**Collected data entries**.

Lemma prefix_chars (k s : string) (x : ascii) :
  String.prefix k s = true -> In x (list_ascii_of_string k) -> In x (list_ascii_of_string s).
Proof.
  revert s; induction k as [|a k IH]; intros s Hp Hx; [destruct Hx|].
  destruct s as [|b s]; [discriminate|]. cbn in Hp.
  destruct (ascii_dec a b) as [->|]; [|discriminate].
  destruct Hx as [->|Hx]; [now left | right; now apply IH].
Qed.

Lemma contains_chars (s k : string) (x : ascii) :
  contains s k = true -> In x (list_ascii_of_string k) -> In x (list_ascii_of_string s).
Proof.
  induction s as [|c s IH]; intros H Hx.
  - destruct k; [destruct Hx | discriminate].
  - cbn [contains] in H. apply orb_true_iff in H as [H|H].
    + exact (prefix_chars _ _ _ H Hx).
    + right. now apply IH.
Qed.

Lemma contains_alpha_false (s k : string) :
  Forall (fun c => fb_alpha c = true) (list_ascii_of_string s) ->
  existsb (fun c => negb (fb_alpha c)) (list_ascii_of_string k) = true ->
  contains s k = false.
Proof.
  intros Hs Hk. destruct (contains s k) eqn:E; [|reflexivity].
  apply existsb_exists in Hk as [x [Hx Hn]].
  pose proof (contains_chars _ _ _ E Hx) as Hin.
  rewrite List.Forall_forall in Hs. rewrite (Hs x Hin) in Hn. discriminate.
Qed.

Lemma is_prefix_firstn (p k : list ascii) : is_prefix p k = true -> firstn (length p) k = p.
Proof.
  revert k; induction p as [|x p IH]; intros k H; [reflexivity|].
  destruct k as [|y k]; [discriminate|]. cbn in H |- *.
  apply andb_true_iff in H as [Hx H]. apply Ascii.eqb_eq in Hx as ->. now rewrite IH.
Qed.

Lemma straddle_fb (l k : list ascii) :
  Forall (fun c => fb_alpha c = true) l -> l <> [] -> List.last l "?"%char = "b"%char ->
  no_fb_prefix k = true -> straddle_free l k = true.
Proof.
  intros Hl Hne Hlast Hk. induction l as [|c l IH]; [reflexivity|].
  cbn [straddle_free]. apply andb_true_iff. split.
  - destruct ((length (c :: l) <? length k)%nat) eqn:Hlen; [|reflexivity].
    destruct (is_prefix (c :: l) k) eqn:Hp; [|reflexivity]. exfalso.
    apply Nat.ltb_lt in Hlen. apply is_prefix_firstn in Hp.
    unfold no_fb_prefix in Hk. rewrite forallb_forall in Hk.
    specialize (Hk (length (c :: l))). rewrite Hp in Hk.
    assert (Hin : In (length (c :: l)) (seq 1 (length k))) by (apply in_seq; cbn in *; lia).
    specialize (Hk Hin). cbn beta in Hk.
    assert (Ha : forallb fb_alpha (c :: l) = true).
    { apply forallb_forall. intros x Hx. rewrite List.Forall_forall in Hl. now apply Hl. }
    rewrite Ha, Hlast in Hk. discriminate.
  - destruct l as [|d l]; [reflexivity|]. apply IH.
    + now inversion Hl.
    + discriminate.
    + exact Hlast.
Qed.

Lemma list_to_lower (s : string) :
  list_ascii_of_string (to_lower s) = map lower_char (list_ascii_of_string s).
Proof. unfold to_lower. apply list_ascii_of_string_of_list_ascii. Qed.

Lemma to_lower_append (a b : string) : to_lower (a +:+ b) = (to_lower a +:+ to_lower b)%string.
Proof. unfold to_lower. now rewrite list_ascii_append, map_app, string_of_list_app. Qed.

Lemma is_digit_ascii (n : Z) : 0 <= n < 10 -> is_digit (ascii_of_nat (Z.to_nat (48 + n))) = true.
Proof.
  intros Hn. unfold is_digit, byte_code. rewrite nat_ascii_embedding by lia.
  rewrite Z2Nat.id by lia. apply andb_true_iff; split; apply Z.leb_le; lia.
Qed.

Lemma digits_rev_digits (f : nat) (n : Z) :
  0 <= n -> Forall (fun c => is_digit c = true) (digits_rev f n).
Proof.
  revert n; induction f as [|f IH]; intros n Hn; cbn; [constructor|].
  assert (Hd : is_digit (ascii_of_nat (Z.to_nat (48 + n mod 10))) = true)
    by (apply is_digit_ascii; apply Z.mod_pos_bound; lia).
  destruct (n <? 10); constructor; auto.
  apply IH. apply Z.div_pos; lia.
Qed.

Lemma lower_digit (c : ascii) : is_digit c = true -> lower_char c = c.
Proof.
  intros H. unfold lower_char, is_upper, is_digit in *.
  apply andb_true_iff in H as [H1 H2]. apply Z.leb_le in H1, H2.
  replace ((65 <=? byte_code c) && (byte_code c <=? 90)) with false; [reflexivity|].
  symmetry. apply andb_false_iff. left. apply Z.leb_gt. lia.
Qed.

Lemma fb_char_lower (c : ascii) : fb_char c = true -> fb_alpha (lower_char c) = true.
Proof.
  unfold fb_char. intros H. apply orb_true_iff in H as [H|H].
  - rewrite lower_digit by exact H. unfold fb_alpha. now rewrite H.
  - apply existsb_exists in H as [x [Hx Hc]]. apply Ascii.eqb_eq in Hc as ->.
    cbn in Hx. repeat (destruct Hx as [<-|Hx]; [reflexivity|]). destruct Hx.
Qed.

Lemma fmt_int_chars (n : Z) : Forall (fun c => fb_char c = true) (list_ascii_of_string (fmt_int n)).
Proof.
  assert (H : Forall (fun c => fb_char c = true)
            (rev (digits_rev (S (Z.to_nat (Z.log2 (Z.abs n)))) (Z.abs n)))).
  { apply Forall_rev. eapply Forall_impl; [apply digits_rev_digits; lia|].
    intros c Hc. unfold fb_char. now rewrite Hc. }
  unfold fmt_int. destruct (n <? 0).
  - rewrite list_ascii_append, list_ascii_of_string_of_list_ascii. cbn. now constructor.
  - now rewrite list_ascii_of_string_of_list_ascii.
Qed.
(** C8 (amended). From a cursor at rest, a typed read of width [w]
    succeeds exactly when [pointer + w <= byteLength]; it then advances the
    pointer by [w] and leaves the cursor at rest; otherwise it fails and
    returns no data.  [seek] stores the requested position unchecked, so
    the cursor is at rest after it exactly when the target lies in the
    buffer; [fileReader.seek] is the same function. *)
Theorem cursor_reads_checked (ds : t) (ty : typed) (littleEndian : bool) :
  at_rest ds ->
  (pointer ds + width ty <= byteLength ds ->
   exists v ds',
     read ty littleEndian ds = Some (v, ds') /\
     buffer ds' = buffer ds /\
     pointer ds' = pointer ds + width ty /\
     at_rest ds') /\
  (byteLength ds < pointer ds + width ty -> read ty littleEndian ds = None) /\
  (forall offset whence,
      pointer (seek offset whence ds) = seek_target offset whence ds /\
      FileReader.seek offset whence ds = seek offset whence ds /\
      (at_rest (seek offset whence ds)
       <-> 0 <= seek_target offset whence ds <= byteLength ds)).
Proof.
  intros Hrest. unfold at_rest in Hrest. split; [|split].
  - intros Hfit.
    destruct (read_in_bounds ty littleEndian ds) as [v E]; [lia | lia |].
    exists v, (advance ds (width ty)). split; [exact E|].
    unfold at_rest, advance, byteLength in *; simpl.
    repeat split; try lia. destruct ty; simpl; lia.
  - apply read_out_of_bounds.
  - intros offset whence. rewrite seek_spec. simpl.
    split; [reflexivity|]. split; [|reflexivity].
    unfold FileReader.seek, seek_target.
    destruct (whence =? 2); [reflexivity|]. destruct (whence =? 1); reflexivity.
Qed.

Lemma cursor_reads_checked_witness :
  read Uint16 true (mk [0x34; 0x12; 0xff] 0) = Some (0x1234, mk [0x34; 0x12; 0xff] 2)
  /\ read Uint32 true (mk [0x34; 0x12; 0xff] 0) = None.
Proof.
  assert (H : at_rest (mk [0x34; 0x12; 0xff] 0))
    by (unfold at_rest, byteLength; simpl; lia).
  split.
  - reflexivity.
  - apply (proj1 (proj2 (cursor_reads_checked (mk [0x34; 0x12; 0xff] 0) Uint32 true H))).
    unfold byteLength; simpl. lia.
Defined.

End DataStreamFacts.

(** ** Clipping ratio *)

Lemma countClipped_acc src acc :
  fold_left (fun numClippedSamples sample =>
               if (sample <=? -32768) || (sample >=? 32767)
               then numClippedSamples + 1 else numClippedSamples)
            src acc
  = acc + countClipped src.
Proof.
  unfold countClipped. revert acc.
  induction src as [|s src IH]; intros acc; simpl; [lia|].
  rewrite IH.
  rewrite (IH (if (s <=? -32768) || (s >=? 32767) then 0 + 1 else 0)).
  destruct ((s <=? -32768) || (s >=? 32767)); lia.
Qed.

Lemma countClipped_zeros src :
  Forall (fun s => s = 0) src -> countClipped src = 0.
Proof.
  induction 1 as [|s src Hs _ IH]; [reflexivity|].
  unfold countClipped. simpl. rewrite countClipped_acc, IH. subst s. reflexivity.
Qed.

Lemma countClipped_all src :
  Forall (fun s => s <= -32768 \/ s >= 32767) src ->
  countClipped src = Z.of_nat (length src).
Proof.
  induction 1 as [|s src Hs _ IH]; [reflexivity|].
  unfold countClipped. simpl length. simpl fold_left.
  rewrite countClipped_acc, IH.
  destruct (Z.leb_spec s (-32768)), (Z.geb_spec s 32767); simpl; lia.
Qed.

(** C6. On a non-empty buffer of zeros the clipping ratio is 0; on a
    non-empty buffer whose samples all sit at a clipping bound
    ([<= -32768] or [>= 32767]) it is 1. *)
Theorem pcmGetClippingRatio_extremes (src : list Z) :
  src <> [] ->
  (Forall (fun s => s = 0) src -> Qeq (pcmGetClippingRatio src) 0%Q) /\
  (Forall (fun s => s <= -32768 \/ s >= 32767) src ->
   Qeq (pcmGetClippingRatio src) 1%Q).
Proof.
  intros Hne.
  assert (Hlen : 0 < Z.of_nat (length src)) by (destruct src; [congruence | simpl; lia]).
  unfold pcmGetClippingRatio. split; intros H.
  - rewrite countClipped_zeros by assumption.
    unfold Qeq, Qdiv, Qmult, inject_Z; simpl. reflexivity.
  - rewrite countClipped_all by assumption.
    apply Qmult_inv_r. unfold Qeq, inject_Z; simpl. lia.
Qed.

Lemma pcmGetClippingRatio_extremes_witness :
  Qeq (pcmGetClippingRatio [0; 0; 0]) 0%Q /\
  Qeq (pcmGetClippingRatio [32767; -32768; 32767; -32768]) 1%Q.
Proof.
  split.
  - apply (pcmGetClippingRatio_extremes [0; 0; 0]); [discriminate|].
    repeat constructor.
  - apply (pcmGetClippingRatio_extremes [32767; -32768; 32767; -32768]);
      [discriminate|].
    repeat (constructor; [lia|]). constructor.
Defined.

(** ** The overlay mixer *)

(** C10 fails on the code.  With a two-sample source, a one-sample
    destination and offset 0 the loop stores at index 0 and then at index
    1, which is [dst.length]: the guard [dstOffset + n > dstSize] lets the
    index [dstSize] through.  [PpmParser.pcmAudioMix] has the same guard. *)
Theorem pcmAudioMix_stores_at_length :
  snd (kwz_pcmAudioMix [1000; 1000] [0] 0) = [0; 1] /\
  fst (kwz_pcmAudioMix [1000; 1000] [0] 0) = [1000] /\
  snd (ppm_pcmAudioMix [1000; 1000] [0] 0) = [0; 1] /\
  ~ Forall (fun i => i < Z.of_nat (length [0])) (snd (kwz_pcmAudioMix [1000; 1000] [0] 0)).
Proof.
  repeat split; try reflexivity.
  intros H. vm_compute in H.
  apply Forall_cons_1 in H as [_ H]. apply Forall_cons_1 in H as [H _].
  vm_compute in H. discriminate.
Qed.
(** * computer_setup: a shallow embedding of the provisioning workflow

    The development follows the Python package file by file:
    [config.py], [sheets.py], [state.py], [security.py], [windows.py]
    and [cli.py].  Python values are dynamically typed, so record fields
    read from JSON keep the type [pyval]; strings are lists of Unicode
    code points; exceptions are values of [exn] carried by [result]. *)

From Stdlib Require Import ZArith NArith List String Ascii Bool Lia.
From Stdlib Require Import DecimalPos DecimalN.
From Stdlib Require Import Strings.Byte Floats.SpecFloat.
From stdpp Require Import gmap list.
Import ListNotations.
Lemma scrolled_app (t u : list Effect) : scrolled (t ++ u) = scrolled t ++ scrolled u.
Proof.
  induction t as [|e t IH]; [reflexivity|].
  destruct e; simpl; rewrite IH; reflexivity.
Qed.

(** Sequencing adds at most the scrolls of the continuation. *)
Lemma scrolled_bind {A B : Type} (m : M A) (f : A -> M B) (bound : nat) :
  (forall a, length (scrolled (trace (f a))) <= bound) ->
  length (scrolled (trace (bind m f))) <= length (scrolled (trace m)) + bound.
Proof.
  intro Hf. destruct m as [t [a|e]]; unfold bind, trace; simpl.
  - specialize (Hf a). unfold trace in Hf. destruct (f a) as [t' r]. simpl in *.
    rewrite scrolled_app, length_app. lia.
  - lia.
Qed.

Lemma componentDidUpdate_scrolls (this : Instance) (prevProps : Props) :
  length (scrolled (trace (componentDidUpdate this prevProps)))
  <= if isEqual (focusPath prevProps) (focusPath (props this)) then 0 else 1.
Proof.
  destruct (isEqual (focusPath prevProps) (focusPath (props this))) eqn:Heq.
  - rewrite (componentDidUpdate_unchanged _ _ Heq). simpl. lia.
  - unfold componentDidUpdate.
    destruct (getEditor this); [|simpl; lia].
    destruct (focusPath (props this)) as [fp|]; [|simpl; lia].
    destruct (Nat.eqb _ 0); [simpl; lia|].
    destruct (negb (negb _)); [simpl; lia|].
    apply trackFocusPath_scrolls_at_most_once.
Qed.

**WORK TASK**. Using the entries above, return exactly the lines from the line with "unfold FileReader.seek, seek_target." to the line with "Lemma countClipped_all src", counting both of those lines.

**EXERCISE RESULT**.
    unfold FileReader.seek, seek_target.
    destruct (whence =? 2); [reflexivity|]. destruct (whence =? 1); reflexivity.
Qed.

Lemma cursor_reads_checked_witness :
  read Uint16 true (mk [0x34; 0x12; 0xff] 0) = Some (0x1234, mk [0x34; 0x12; 0xff] 2)
  /\ read Uint32 true (mk [0x34; 0x12; 0xff] 0) = None.
Proof.
  assert (H : at_rest (mk [0x34; 0x12; 0xff] 0))
    by (unfold at_rest, byteLength; simpl; lia).
  split.
  - reflexivity.
  - apply (proj1 (proj2 (cursor_reads_checked (mk [0x34; 0x12; 0xff] 0) Uint32 true H))).
    unfold byteLength; simpl. lia.
Defined.

End DataStreamFacts.

(** ** Clipping ratio *)

Lemma countClipped_acc src acc :
  fold_left (fun numClippedSamples sample =>
               if (sample <=? -32768) || (sample >=? 32767)
               then numClippedSamples + 1 else numClippedSamples)
            src acc
  = acc + countClipped src.
Proof.
  unfold countClipped. revert acc.
  induction src as [|s src IH]; intros acc; simpl; [lia|].
  rewrite IH.
  rewrite (IH (if (s <=? -32768) || (s >=? 32767) then 0 + 1 else 0)).
  destruct ((s <=? -32768) || (s >=? 32767)); lia.
Qed.

Lemma countClipped_zeros src :
  Forall (fun s => s = 0) src -> countClipped src = 0.
Proof.
  induction 1 as [|s src Hs _ IH]; [reflexivity|].
  unfold countClipped. simpl. rewrite countClipped_acc, IH. subst s. reflexivity.
Qed.

Lemma countClipped_all src :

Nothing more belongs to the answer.